▶ **Requirement**
Where the string "what" appears in a line of the data, show that line.

Material provided: Begin

(** * syamfp: a formula parser built on the Shunting-Yard algorithm

    Shallow embedding of [include/syamfp.hpp]: the symbol registry
    ([RESERVED_TOKEN]), the tokenizer ([devide_to_tokens]), the postfix
    converter ([make_rpn]), the compiler ([compile_RPN]) and the formula
    handle ([Syamfp]), followed by the properties checked against them.

    Conventions of the embedding.
    - The template parameter [Type] is a Rocq type [T] with a [MathConcept]
      instance; [ValueType] ([double]) is read through the rationals: a
      literal is parsed to the rational it denotes and [of_value] stands for
      "round to [double], then [static_cast<Type>]".
    - C++ [int] is [Z]; signed overflow is outside the model.
    - Exceptions and undefined behaviour are explicit outcomes of the
      [result] type.
    - A [std::vector] or [std::deque] used as an output sequence grows at
      the right end of a list; one used as a stack keeps its [back()] at the
      head of the list.
    - The process-wide registry is threaded explicitly as [reg]. *)

From Stdlib Require Import Ascii String QArith Qreals Reals Lra.
From stdpp Require Import gmap strings list fin_maps.

#[local] Open Scope string_scope.
#[local] Open Scope list_scope.
#[local] Open Scope Z_scope.

(** ** Outcomes: values, C++ exceptions, undefined behaviour *)

Inductive exn : Type :=
| out_of_range
| length_error
| invalid_argument (what : string)
| runtime_error (what : string).

Inductive result (A : Type) : Type :=
| Ok (a : A)
| Throw (e : exn)
| Undefined.
Arguments Ok {A} a.
Arguments Throw {A} e.
Arguments Undefined {A}.

#[global] Instance result_ret : MRet result := fun _ a => Ok a.
#[global] Instance result_bind : MBind result := fun _ _ k r =>
  match r with
  | Ok a => k a
  | Throw e => Throw e
  | Undefined => Undefined
  end.

#[global] Instance result_fmap : FMap result := fun _ _ f r =>
  match r with
  | Ok a => Ok (f a)
  | Throw e => Throw e
  | Undefined => Undefined
  end.

(** ** Details::TokenType

    [Variable] is a reserved word of Rocq, hence [Variable_]. *)

Inductive TokenType : Type :=
| Variable_ | Constant | Real | Imaginary | Operator
| Func1 | Func2 | Func3 | LParen | RParen | Comma.

#[global] Instance TokenType_eq_dec : EqDecision TokenType.
Proof. solve_decision. Defined.

(** The constants of [<numbers>] used by the registry. *)
Inductive numbers : Type :=
| pi_v | inv_pi_v | inv_sqrtpi_v | e_v | sqrt2_v | sqrt3_v
| ln2_v | ln10_v | log2e_v | log10e_v | egamma_v | phi_v.

(** ** Details::MathConcept

    The operations the concept requires of [Type], together with the
    conversions from [ValueType] the header relies on.  [val_uninit] is the
    content of the local [ValueType val] of [Token(const std::string&)] when
    [std::from_chars] leaves it unset; [value_eqb] is [operator==] on [Type].
    The only law is that the converted literal [0] compares equal to
    itself, as it does for [double] and [std::complex<double>]. *)

Class MathConcept (T : Type) : Type := {
  of_value : Q -> T;
  of_imag : Q -> T;
  of_number : numbers -> T;
  val_uninit : Q;
  value_eqb : T -> T -> bool;
  m_sin : T -> T;  m_cos : T -> T;  m_tan : T -> T;
  m_asin : T -> T; m_acos : T -> T; m_atan : T -> T;
  m_sinh : T -> T; m_cosh : T -> T; m_tanh : T -> T;
  m_asinh : T -> T; m_acosh : T -> T; m_atanh : T -> T;
  m_exp : T -> T;  m_log : T -> T;  m_log10 : T -> T;
  m_sqrt : T -> T;
  m_pow : T -> T -> T;
  m_add : T -> T -> T;
  m_sub : T -> T -> T;
  m_mul : T -> T -> T;
  m_div : T -> T -> T;
  zero_eqb_zero : value_eqb (of_value 0%Q) (of_value 0%Q) = true
}.

(** ** Literal recognition: [is_real], [is_imaginary], [std::from_chars] *)

Definition is_digit (c : ascii) : bool :=
  let n := nat_of_ascii c in (48 <=? n)%nat && (n <=? 57)%nat.
Lemma scrape_years_all_registered_no_return (fetch : Z -> profile_page)
    (registry : list Entrant) (years : list Z) (st st1 : scrape_state) :
  (forall y, In y years -> In y (map SEASON registry)) ->
  scrape_years fetch registry years st <> LoopReturned st1.
Proof.
  induction years as [|y years IH] in st |- *; simpl; intros Hreg; [discriminate|].
  assert (Hin : existsb (fun e => SEASON e =? y) registry = true).
  { apply existsb_exists. pose proof (Hreg y (or_introl eq_refl)) as Hy.
    apply in_map_iff in Hy as (e & He & Hin).
    exists e. split; [exact Hin | apply Z.eqb_eq; exact He]. }
  rewrite Hin. simpl.
  destruct (player_tables _ _ _ _) as [[|df dfs] log2]; [discriminate|].
  apply IH. intros y' Hy'. apply Hreg. right. exact Hy'.
Qed.

(** X8: [scrape_career_paths] only writes the files of the draft years it is
    asked to update; the file of any other year is left as it was, whether
    the loop ends normally, returns early or raises. *)
Theorem scrape_keeps_unrequested_years (fetch : Z -> profile_page)
    (registry : list Entrant) (years : list Z) (st : scrape_state) (y : Z)
    (Hy : ~ In y years) :
  career_path_files (scrape_result_state (scrape_career_paths fetch registry years st)) !! y
  = career_path_files st !! y.
Proof.
  destruct (scrape_years_spec fetch registry years st) as (Hkeep & _ & _).
  rewrite <- (Hkeep y Hy). unfold scrape_career_paths.
  destruct (scrape_years fetch registry years st); reflexivity.
Qed.
Lemma link_node_same s c : same_index s (link_node s c).
Proof.
  unfold link_node. case_decide; [by split_and!|].
  destruct (odict_get _ _) as [pa|]; [|by split_and!].
  split_and!; simpl; [done | apply length_alter |].
  intros a. unfold node_at. simpl. rewrite list_lookup_total_alter.
  case_decide as Hd; [|done]. by destruct Hd as [-> _].
Qed.

Lemma link_node_children s c a :
  a < length (heap s) →
  children (node_at (link_node s c) a) =
    children (node_at s a) ++ (if decide (child_of s a c) then [c] else []).
Proof.
  intros Hlt.
  destruct (decide (child_of s a c)) as [Hc|Hn];
    unfold child_of, parent_of in *; unfold link_node; cbv zeta.
  - destruct Hc as [Hr Hp]. rewrite decide_False by done. rewrite Hp.
    unfold node_at. simpl. by rewrite list_lookup_total_alter_eq.
  - case_decide; [by rewrite app_nil_r|].
    destruct (odict_get _ _) as [pa|] eqn:Hp; [|by rewrite app_nil_r].
    unfold node_at. simpl.
    rewrite list_lookup_total_alter_ne; [by rewrite app_nil_r|].
    intros ->. by apply Hn.
Qed.

Lemma link_node_root s c :
  root_node (link_node s c) = if decide (is_root s c) then Some c else root_node s.
Proof.
  destruct (decide (is_root s c)) as [Hr|Hr];
    unfold is_root, parent_of in Hr; unfold link_node; cbv zeta.
  - by rewrite decide_True.
  - rewrite decide_False by done. by destruct (odict_get _ _).
Qed.
(** The loop at an index [n] that holds an ['=']: it looks at the character
    before, and either goes on to the ['='] before or splits at [n]. *)
Lemma split_ava_loop_index (fuel n : nat) (ava : str) (escape strip_ : bool)
    (x : ascii) :
  nth_error ava (S n) = Some "="%char -> nth_error ava n = Some x ->
  split_ava_loop (S fuel) ava escape strip_ (Z.of_nat (S n))
  = if Ascii.eqb x BACKSLASH then
      split_ava_loop fuel ava escape strip_ (rfind ava "="%char 0 (Z.of_nat (S n)))
    else
      v <- split_value escape strip_ (skipn (S (S n)) ava) ;;
      Ret (if strip_ then strip (firstn (S n) ava) else firstn (S n) ava, VStr v).
Proof.
  intros He Hx. destruct (nth_error_split _ _ He) as (T & V & E & Hl).
  assert (T <> []) as HT by (intros ->; discriminate).
  assert (last T " "%char = x) as Hlast.
  { pose proof (last_nth_error T " "%char HT) as H. rewrite Hl in H.
    cbn [Nat.sub] in H. rewrite Nat.sub_0_r in H.
    rewrite E, nth_error_app1 in Hx by lia. congruence. }
  assert (Z.of_nat (S n) = len T) as -> by (unfold len; now rewrite Hl).
  rewrite E at 1 2. rewrite (split_ava_loop_at fuel T V escape strip_ HT), Hlast.
  rewrite <- E.
  assert (firstn (S n) ava = T) as ->
    by (rewrite E, <- Hl, firstn_app, Nat.sub_diag, firstn_all; cbn; apply app_nil_r).
  assert (skipn (S (S n)) ava = V) as ->.
  { rewrite E. change (T ++ "="%char :: V) with (T ++ ["="%char] ++ V).
    rewrite app_assoc. replace (S (S n)) with (List.length (T ++ ["="%char]))
      by (rewrite length_app; cbn [List.length]; lia).
    now rewrite skipn_app, Nat.sub_diag, skipn_all. }
  reflexivity.
Qed.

Material provided: End

▶ **Answer below**
| invalid_argument (what : string)
| runtime_error (what : string).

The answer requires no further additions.